Every line of the data below that holds the string "Hupdate" needs to be reported.

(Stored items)
______

Ltac skip_unavailable H :=
  destruct H as (feed & st1 & st2 & st3 & e & Hfeed & Hupdate & Hlookup);
  pose proof (createOrGet_frame _ _ _ _ Hfeed) as (Hsub1 & pre & Hlogs1);
  pose proof (ask_frame _ _ _ _ Hupdate) as (Hlogs2 & _ & Hsub2);
  pose proof (ask_frame _ _ _ _ Hlookup) as (Hlogs3 & _ & Hsub3);
  eexists _, pre; split; [|split];
  [ unfold bind at 1; rewrite Hfeed;
    unfold bind at 1; rewrite Hupdate;
    unfold bind at 1; unfold try_catch at 1; unfold bind at 1; rewrite Hlookup;
    unfold bind at 1; reflexivity
  | simpl; congruence
  | simpl; rewrite Hlogs3, Hlogs2, Hlogs1; by rewrite <- app_assoc ].

Lemma sendProposal_price_unavailable (priceRequest : PriceRequest) (st : state World Feed) :
  priceUnavailable priceRequest st ->
  exists st' pre,
    _sendProposal env priceRequest st = (st', Ok tt)
    /\ submitted st' = submitted st
    /\ logs st'
       = logs st ++ pre
         ++ [priceFailureLog "OptimisticOracleProposer#sendProposals" priceRequest].
Proof. intros H. unfold _sendProposal. skip_unavailable H. Qed.

Lemma sendDispute_price_unavailable (priceRequest : PriceRequest) (st : state World Feed) :
  priceUnavailable priceRequest st ->
  exists st' pre,
    _sendDispute env priceRequest st = (st', Ok tt)
    /\ submitted st' = submitted st
    /\ logs st'
       = logs st ++ pre
         ++ [priceFailureLog "OptimisticOracleProposer#sendDisputes" priceRequest].
Proof. intros H. unfold _sendDispute. skip_unavailable H. Qed.

Lemma forRequests_cons (send : PriceRequest -> M (state World Feed) unit)
    (priceRequest : PriceRequest) (rest : list PriceRequest) (st0 st st' : state World Feed) :
  _shouldIgnorePriceRequest env priceRequest st0 = (st, Ok false) ->
  send priceRequest st = (st', Ok tt) ->
  forRequests env send (priceRequest :: rest) st0 = forRequests env send rest st'.
Proof.
  intros Hignore Hsend. cbn [forRequests].
  unfold bind at 1. rewrite Hignore. unfold bind at 1. by rewrite Hsend.
Qed.

(** C8: a request that is not ignored and whose historical price lookup
    throws is skipped by either loop.  The sender returns normally, having
    handed no transaction to [runTransaction] and having logged the failure
    as its last entry; the loop then goes on with the remaining requests. *)
Theorem price_unavailable_is_skipped
    (priceRequest : PriceRequest) (rest : list PriceRequest) (st0 st : state World Feed) :
  _shouldIgnorePriceRequest env priceRequest st0 = (st, Ok false) ->
  priceUnavailable priceRequest st ->
  (exists st' pre,
      _sendProposal env priceRequest st = (st', Ok tt)
      /\ submitted st' = submitted st0
      /\ logs st'
         = logs st ++ pre
           ++ [priceFailureLog "OptimisticOracleProposer#sendProposals" priceRequest]
      /\ forRequests env (_sendProposal env) (priceRequest :: rest) st0
         = forRequests env (_sendProposal env) rest st')
  /\ (exists st' pre,
        _sendDispute env priceRequest st = (st', Ok tt)
        /\ submitted st' = submitted st0
        /\ logs st'
           = logs st ++ pre
             ++ [priceFailureLog "OptimisticOracleProposer#sendDisputes" priceRequest]
        /\ forRequests env (_sendDispute env) (priceRequest :: rest) st0
           = forRequests env (_sendDispute env) rest st').
Proof.
  intros Hignore Hprice.
  pose proof (shouldIgnore_frame _ _ _ _ Hignore) as Hsub0.
  split.
  - destruct (sendProposal_price_unavailable _ _ Hprice) as (st' & pre & Hsend & Hsub & Hlogs).
    exists st', pre. repeat split; [done|congruence|done|].
    by apply (forRequests_cons _ _ _ st0 st st').
  - destruct (sendDispute_price_unavailable _ _ Hprice) as (st' & pre & Hsend & Hsub & Hlogs).
    exists st', pre. repeat split; [done|congruence|done|].
    by apply (forRequests_cons _ _ _ st0 st st').
Qed.

End WithCollaborators.

(** C8 on a feed without a price at the timestamp of the first request: no
    transaction for it, and the second request is proposed for. *)
Lemma price_unavailable_is_skipped_witness :
  (exists st' pre,
      _sendProposal Fixtures.proposerEnv Fixtures.earlyRequest (mkState tt [] ∅ [])
      = (st', Ok tt)
      /\ submitted st' = []
      /\ logs st'
         = [] ++ pre
           ++ [priceFailureLog "OptimisticOracleProposer#sendProposals"
                               Fixtures.earlyRequest]
      /\ forRequests Fixtures.proposerEnv (_sendProposal Fixtures.proposerEnv)
           [Fixtures.earlyRequest; Fixtures.lateRequest] (mkState tt [] ∅ [])
         = forRequests Fixtures.proposerEnv (_sendProposal Fixtures.proposerEnv)
             [Fixtures.lateRequest] st')
  /\ (exists st' pre,
        _sendDispute Fixtures.proposerEnv Fixtures.earlyRequest (mkState tt [] ∅ [])
        = (st', Ok tt)
        /\ submitted st' = []
        /\ logs st'
           = [] ++ pre
             ++ [priceFailureLog "OptimisticOracleProposer#sendDisputes"
                                 Fixtures.earlyRequest]
        /\ forRequests Fixtures.proposerEnv (_sendDispute Fixtures.proposerEnv)
             [Fixtures.earlyRequest; Fixtures.lateRequest] (mkState tt [] ∅ [])
           = forRequests Fixtures.proposerEnv (_sendDispute Fixtures.proposerEnv)
               [Fixtures.lateRequest] st').
Proof.
  apply (price_unavailable_is_skipped Fixtures.proposerEnv Fixtures.earlyRequest
           [Fixtures.lateRequest] (mkState tt [] ∅ []) (mkState tt [] ∅ [])).
  - reflexivity.
  - unfold priceUnavailable. eexists tt, _, _, _, _. split; [|split].
    + vm_compute. reflexivity.
    + reflexivity.
    + reflexivity.
Defined.

(** The same two requests through the loop: one transaction, for the
    request that has a price. *)
Example proposals_after_a_skipped_request :
  submitted (fst (forRequests Fixtures.proposerEnv (_sendProposal Fixtures.proposerEnv)
                    [Fixtures.earlyRequest; Fixtures.lateRequest] (mkState tt [] ∅ [])))
  = [ProposePrice "0xEMP" "ETHUSD" 2000 "0x" 5].
Proof. vm_compute. reflexivity. Qed.

End ProposerFacts.

(** ** BlockHistory: the queries, failed updates, and what is never removed *)
Module BlockHistoryQueries.

Lemma js_index_pred {A} (l : list A) (r : nat) :
  js_index l (Z.of_nat r - 1) = match r with O => None | S r' => l !! r' end.
Proof.
  unfold js_index. destruct r as [|r'].
  - reflexivity.
  - destruct (Z.ltb_spec (Z.of_nat (S r') - 1) 0); [lia|].
    by replace (Z.to_nat (Z.of_nat (S r') - 1)) with r' by lia.
Qed.

(** X1: on a cache sorted by timestamp, [getClosestBefore] returns a cached
    block not later than the query that no cached block not later than the
    query exceeds; it returns [undefined] exactly when every cached block is
    later than the query (an empty cache included). *)
Theorem getClosestBefore_floor (cache : list Block) (ts : Z) :
  sorted_by timestamp cache ->
  match BlockHistory.getClosestBefore cache ts with
  | Some b =>
      b ∈ cache /\ timestamp b <= ts
      /\ forall c, c ∈ cache -> timestamp c <= ts -> timestamp c <= timestamp b
  | None => forall c, c ∈ cache -> ts < timestamp c
  end.
Proof.
  intros Hs. unfold BlockHistory.getClosestBefore.
  destruct (LodashFacts.sortedIndexBy_spec timestamp cache ts Hs) as (Hlen & Hlo & Hhi).
  set (r := Lodash.sortedIndexBy cache ts timestamp) in *.
  rewrite LodashFacts.js_index_of_nat, js_index_pred.
  assert (forall b, cache !! r = Some b -> timestamp b <> ts ->
                    forall c, c ∈ cache -> timestamp c <= ts ->
                              exists j, (j < r)%nat /\ cache !! j = Some c) as Hbelow.
  { intros b Hb Hne c Hc Hle. apply list_elem_of_lookup in Hc as [j Hj].
    exists j. split; [|done].
    destruct (Nat.lt_ge_cases j r) as [|Hge]; [done|].
    pose proof (Hhi _ _ Hb (Nat.le_refl r)).
    pose proof (LodashFacts.sorted_by_lookup timestamp cache r j b c Hs Hge Hb Hj). lia. }
  assert (cache !! r = None ->
          forall c, c ∈ cache -> exists j, (j < r)%nat /\ cache !! j = Some c) as Hall.
  { intros Hnone c Hc. apply list_elem_of_lookup in Hc as [j Hj].
    exists j. split; [|done]. apply lookup_ge_None in Hnone.
    apply lookup_lt_Some in Hj. lia. }
  destruct (cache !! r) as [b|] eqn:Hb.
  - destruct (Z.eqb_spec (timestamp b) ts) as [Heq|Hne].
    + split; [by eapply list_elem_of_lookup_2|]. split; [lia|]. intros c _ Hc. lia.
    + destruct r as [|r'].
      * intros c Hc. destruct (Z.le_gt_cases (timestamp c) ts) as [Hle|]; [|lia].
        destruct (Hbelow b eq_refl Hne c Hc Hle) as (j & Hj & _). lia.
      * destruct (lookup_lt_is_Some_2 cache r') as [p Hp]; [lia|]. rewrite Hp.
        split; [by eapply list_elem_of_lookup_2|].
        split; [pose proof (Hlo _ _ Hp); lia|].
        intros c Hc Hle. destruct (Hbelow b eq_refl Hne c Hc Hle) as (j & Hj & Hjc).
        apply (LodashFacts.sorted_by_lookup timestamp cache j r' c p Hs); [lia|done|done].
  - destruct r as [|r'].
    + intros c Hc. destruct (Hall eq_refl c Hc) as (j & Hj & _). lia.
    + destruct (lookup_lt_is_Some_2 cache r') as [p Hp]; [lia|]. rewrite Hp.
      split; [by eapply list_elem_of_lookup_2|].
      split; [pose proof (Hlo _ _ Hp); lia|].
      intros c Hc _. destruct (Hall eq_refl c Hc) as (j & Hj & Hjc).
      apply (LodashFacts.sorted_by_lookup timestamp cache j r' c p Hs); [lia|done|done].
Qed.

(** X1 on a cache of three blocks, between two of them. *)
Lemma getClosestBefore_floor_witness :
  match BlockHistory.getClosestBefore [mkBlock 1 10; mkBlock 2 20; mkBlock 3 30] 25 with
  | Some b =>
      b ∈ [mkBlock 1 10; mkBlock 2 20; mkBlock 3 30] /\ timestamp b <= 25
      /\ forall c, c ∈ [mkBlock 1 10; mkBlock 2 20; mkBlock 3 30] ->
                   timestamp c <= 25 -> timestamp c <= timestamp b
  | None => forall c, c ∈ [mkBlock 1 10; mkBlock 2 20; mkBlock 3 30] -> 25 < timestamp c
  end.
Proof.
  apply (getClosestBefore_floor [mkBlock 1 10; mkBlock 2 20; mkBlock 3 30] 25).
  unfold sorted_by. repeat constructor; simpl; lia.
Defined.

(** X2: on a cache sorted by timestamp, [getClosestAfter] returns a cached
    block not earlier than the query that is not later than any cached block
    not earlier than the query; it returns [undefined] exactly when every
    cached block is earlier than the query. *)
Theorem getClosestAfter_ceiling (cache : list Block) (ts : Z) :
  sorted_by timestamp cache ->
  match BlockHistory.getClosestAfter cache ts with
  | Some b =>
      b ∈ cache /\ ts <= timestamp b
      /\ forall c, c ∈ cache -> ts <= timestamp c -> timestamp b <= timestamp c
  | None => forall c, c ∈ cache -> timestamp c < ts
  end.
Proof.
  intros Hs. unfold BlockHistory.getClosestAfter.
  destruct (LodashFacts.sortedIndexBy_spec timestamp cache ts Hs) as (Hlen & Hlo & Hhi).
  set (r := Lodash.sortedIndexBy cache ts timestamp) in *.
  rewrite LodashFacts.js_index_of_nat.
  destruct (cache !! r) as [b|] eqn:Hb.
  - split; [by eapply list_elem_of_lookup_2|].
    split; [by apply (Hhi r)|].
    intros c Hc Hle. apply list_elem_of_lookup in Hc as [j Hj].
    destruct (Nat.lt_ge_cases j r) as [Hlt|Hge].
    + pose proof (Hlo _ _ Hj Hlt). lia.
    + by apply (LodashFacts.sorted_by_lookup timestamp cache r j b c Hs).
  - intros c Hc. apply list_elem_of_lookup in Hc as [j Hj].
    apply (Hlo j c Hj). apply lookup_ge_None in Hb. apply lookup_lt_Some in Hj. lia.
Qed.

(** X2 on a cache of three blocks, between two of them. *)
Lemma getClosestAfter_ceiling_witness :
  match BlockHistory.getClosestAfter [mkBlock 1 10; mkBlock 2 20; mkBlock 3 30] 25 with
  | Some b =>
      b ∈ [mkBlock 1 10; mkBlock 2 20; mkBlock 3 30] /\ 25 <= timestamp b
      /\ forall c, c ∈ [mkBlock 1 10; mkBlock 2 20; mkBlock 3 30] ->
                   25 <= timestamp c -> timestamp b <= timestamp c
  | None => forall c, c ∈ [mkBlock 1 10; mkBlock 2 20; mkBlock 3 30] -> timestamp c < 25
  end.
Proof.
  apply (getClosestAfter_ceiling [mkBlock 1 10; mkBlock 2 20; mkBlock 3 30] 25).
  unfold sorted_by. repeat constructor; simpl; lia.
Defined.

(** X3: on a cache sorted by timestamp, [latest] returns a cached block that
    no cached block is later than, and [undefined] exactly for the empty
    cache. *)
Theorem latest_is_greatest (cache : list Block) :
  sorted_by timestamp cache ->
  match BlockHistory.latest cache with
  | Some b => b ∈ cache /\ forall c, c ∈ cache -> timestamp c <= timestamp b
  | None => cache = []
  end.
Proof.
  intros Hs. unfold BlockHistory.latest. destruct cache as [|b0 rest]; [done|].
  destruct (LodashFacts.latest_of_lookup (b0 :: rest) 0 b0 eq_refl)
    as (b & -> & Hlast & _).
  split; [by eapply list_elem_of_lookup_2|].
  intros c Hc. apply list_elem_of_lookup in Hc as [j Hj].
  apply (LodashFacts.sorted_by_lookup timestamp (b0 :: rest) j
           (length (b0 :: rest) - 1) c b Hs); [|done|done].
  apply lookup_lt_Some in Hj. lia.
Qed.

(** X3 on a cache of two blocks. *)
Lemma latest_is_greatest_witness :
  match BlockHistory.latest [mkBlock 1 10; mkBlock 2 20] with
  | Some b => b ∈ [mkBlock 1 10; mkBlock 2 20]
              /\ forall c, c ∈ [mkBlock 1 10; mkBlock 2 20] -> timestamp c <= timestamp b
  | None => [mkBlock 1 10; mkBlock 2 20] = []
  end.
Proof.
  apply (latest_is_greatest [mkBlock 1 10; mkBlock 2 20]).
  unfold sorted_by. repeat constructor; simpl; lia.
Defined.

Lemma has_true (cache : list Block) (n : Z) :
  BlockHistory.has cache n = true <-> exists b, b ∈ cache /\ number b = n.
Proof.
  unfold BlockHistory.has. induction cache as [|b cache IH]; simpl.
  - split; [done|]. intros (b & Hb & _). by apply elem_of_nil in Hb.
  - destruct (Z.eqb_spec (number b) n) as [Heq|Hne].
    + split; [|done]. intros _. exists b. split; [by left|done].
    + rewrite IH. split.
      * intros (c & Hc & Hn). exists c. split; [by right|done].
      * intros (c & Hc & Hn). apply elem_of_cons in Hc as [->|Hc]; [done|]. eauto.
Qed.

______

Your response:
  destruct H as (feed & st1 & st2 & st3 & e & Hfeed & Hupdate & Hlookup);
  pose proof (ask_frame _ _ _ _ Hupdate) as (Hlogs2 & _ & Hsub2);
    unfold bind at 1; rewrite Hupdate;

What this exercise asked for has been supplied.